Data supplied below:

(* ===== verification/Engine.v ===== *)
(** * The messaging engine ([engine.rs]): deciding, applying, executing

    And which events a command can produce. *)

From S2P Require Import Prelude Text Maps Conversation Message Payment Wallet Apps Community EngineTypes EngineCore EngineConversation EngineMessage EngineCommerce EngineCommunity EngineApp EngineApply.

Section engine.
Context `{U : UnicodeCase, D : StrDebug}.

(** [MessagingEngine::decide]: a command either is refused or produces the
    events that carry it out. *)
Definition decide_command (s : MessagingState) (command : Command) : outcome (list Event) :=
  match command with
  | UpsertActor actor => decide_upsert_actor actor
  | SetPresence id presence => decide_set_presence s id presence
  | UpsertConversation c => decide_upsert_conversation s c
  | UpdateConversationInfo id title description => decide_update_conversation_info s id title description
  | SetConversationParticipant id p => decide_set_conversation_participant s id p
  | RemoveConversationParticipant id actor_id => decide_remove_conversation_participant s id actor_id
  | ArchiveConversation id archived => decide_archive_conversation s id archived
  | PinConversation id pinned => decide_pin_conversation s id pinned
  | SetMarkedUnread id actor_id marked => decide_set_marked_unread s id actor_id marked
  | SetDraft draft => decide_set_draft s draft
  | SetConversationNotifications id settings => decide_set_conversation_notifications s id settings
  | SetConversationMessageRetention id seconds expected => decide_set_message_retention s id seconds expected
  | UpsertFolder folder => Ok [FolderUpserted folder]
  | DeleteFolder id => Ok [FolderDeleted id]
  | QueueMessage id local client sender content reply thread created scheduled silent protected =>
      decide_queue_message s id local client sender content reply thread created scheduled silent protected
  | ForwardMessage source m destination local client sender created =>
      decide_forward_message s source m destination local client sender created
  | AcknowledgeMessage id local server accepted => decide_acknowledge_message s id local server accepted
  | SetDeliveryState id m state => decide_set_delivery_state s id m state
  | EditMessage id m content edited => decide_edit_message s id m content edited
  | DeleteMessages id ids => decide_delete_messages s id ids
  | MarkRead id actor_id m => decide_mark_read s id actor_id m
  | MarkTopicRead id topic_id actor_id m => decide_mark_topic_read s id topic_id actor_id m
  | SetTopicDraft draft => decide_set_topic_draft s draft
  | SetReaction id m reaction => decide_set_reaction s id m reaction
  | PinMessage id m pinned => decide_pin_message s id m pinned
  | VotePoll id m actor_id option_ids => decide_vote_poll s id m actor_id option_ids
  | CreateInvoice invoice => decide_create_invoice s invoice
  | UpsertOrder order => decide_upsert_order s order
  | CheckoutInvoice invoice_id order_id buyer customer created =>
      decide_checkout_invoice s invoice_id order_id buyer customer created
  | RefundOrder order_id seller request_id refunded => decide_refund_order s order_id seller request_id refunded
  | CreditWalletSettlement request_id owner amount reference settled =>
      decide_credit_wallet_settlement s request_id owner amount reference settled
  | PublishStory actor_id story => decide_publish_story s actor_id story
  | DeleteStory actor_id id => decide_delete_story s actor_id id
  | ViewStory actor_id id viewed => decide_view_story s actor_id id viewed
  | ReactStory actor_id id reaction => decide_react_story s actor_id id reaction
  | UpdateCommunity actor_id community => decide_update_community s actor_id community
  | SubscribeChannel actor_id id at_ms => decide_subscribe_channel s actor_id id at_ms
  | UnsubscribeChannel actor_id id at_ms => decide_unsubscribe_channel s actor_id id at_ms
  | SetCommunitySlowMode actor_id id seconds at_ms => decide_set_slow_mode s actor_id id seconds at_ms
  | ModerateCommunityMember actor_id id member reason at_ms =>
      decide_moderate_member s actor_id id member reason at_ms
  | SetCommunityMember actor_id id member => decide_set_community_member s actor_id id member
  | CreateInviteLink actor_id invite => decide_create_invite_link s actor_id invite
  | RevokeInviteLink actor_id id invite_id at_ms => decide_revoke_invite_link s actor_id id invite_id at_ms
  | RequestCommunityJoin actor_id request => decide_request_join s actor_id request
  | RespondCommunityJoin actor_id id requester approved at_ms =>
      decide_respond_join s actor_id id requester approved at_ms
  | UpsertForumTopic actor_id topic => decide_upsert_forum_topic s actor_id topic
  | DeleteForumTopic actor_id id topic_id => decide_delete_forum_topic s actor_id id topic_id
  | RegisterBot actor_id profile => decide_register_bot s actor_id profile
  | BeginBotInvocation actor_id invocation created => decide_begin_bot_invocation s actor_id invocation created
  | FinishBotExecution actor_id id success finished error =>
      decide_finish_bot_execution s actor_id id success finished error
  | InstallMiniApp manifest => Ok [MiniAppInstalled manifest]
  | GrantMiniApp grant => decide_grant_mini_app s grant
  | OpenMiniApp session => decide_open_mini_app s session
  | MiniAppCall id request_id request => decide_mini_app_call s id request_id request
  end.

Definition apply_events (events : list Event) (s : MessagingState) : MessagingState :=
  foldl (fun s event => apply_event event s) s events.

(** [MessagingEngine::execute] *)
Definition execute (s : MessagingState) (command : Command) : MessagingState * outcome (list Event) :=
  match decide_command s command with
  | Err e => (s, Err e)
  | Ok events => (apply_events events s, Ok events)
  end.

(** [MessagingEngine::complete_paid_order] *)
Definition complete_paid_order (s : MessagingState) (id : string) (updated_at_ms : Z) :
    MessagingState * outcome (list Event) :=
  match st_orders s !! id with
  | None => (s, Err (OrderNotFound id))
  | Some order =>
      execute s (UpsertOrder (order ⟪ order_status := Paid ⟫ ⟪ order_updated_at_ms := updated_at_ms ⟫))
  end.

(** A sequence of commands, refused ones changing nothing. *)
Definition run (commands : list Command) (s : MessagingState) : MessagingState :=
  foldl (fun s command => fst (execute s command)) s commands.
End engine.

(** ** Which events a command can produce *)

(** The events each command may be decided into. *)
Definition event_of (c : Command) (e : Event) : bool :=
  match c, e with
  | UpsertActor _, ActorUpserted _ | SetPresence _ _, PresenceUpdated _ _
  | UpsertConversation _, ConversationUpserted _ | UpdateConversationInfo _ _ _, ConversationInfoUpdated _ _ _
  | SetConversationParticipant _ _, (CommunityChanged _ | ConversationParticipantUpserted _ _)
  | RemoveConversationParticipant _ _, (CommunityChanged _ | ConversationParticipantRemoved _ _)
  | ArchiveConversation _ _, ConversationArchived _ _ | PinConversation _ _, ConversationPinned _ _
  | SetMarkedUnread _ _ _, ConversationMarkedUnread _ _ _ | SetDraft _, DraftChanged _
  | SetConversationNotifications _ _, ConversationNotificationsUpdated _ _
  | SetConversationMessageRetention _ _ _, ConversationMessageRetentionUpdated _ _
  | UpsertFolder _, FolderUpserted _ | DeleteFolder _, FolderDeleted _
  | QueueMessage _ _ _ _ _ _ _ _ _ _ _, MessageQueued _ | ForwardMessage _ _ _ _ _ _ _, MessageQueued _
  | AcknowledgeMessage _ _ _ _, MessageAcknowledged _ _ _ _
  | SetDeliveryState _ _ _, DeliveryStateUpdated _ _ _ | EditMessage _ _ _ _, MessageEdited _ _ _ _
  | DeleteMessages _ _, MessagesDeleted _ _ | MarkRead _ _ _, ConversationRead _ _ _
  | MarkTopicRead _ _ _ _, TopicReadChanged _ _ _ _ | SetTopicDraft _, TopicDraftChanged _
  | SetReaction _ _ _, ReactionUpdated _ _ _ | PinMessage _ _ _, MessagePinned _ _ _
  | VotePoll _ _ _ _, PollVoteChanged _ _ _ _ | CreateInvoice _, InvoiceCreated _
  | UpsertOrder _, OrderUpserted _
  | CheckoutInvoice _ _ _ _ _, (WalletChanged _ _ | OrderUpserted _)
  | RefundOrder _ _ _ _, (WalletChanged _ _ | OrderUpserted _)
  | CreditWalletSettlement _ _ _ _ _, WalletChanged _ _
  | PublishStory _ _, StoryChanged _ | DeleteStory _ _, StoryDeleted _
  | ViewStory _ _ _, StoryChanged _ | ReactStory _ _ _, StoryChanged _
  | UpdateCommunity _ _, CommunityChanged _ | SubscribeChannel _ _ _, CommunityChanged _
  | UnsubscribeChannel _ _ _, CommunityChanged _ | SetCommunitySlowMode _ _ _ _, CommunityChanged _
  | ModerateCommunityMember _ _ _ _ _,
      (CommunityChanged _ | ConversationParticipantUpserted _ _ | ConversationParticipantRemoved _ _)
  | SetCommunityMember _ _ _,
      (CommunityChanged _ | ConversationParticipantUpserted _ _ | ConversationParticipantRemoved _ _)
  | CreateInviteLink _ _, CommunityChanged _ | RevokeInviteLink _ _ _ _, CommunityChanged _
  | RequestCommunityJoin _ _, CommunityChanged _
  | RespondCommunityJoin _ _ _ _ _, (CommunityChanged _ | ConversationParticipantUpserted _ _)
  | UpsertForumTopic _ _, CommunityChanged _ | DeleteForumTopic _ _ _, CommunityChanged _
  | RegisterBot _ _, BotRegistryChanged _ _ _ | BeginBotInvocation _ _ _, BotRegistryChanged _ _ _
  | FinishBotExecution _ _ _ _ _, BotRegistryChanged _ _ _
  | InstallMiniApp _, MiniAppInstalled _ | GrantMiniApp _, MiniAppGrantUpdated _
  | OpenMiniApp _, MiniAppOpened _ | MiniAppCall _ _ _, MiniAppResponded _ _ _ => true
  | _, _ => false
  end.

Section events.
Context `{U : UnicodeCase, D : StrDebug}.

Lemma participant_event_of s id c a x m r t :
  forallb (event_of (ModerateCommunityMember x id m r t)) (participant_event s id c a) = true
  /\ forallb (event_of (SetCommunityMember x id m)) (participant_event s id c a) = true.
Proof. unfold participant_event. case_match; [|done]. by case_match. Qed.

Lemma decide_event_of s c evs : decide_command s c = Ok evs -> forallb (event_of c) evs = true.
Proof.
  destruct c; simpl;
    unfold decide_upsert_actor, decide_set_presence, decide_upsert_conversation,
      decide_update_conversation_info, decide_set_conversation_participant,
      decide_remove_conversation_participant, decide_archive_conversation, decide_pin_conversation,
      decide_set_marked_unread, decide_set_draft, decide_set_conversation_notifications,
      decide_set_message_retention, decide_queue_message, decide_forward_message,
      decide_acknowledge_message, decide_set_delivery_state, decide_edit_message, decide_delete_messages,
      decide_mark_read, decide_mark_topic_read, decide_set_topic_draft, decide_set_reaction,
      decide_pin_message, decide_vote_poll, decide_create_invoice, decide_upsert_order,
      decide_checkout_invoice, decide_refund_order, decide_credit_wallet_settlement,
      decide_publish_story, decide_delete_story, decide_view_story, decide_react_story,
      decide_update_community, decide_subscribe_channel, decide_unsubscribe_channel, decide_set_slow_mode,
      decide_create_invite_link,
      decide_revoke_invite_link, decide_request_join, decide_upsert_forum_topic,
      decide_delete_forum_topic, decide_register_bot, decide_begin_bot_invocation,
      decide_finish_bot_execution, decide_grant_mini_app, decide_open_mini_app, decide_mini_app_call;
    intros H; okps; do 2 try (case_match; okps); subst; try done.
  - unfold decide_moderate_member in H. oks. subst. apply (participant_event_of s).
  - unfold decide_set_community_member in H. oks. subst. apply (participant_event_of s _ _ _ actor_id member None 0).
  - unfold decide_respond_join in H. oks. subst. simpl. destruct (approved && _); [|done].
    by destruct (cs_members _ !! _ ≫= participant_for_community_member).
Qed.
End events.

End of Data supplied.

Going through the data, count each line where the word "MarkTopicRead" appears, and state only the total.

2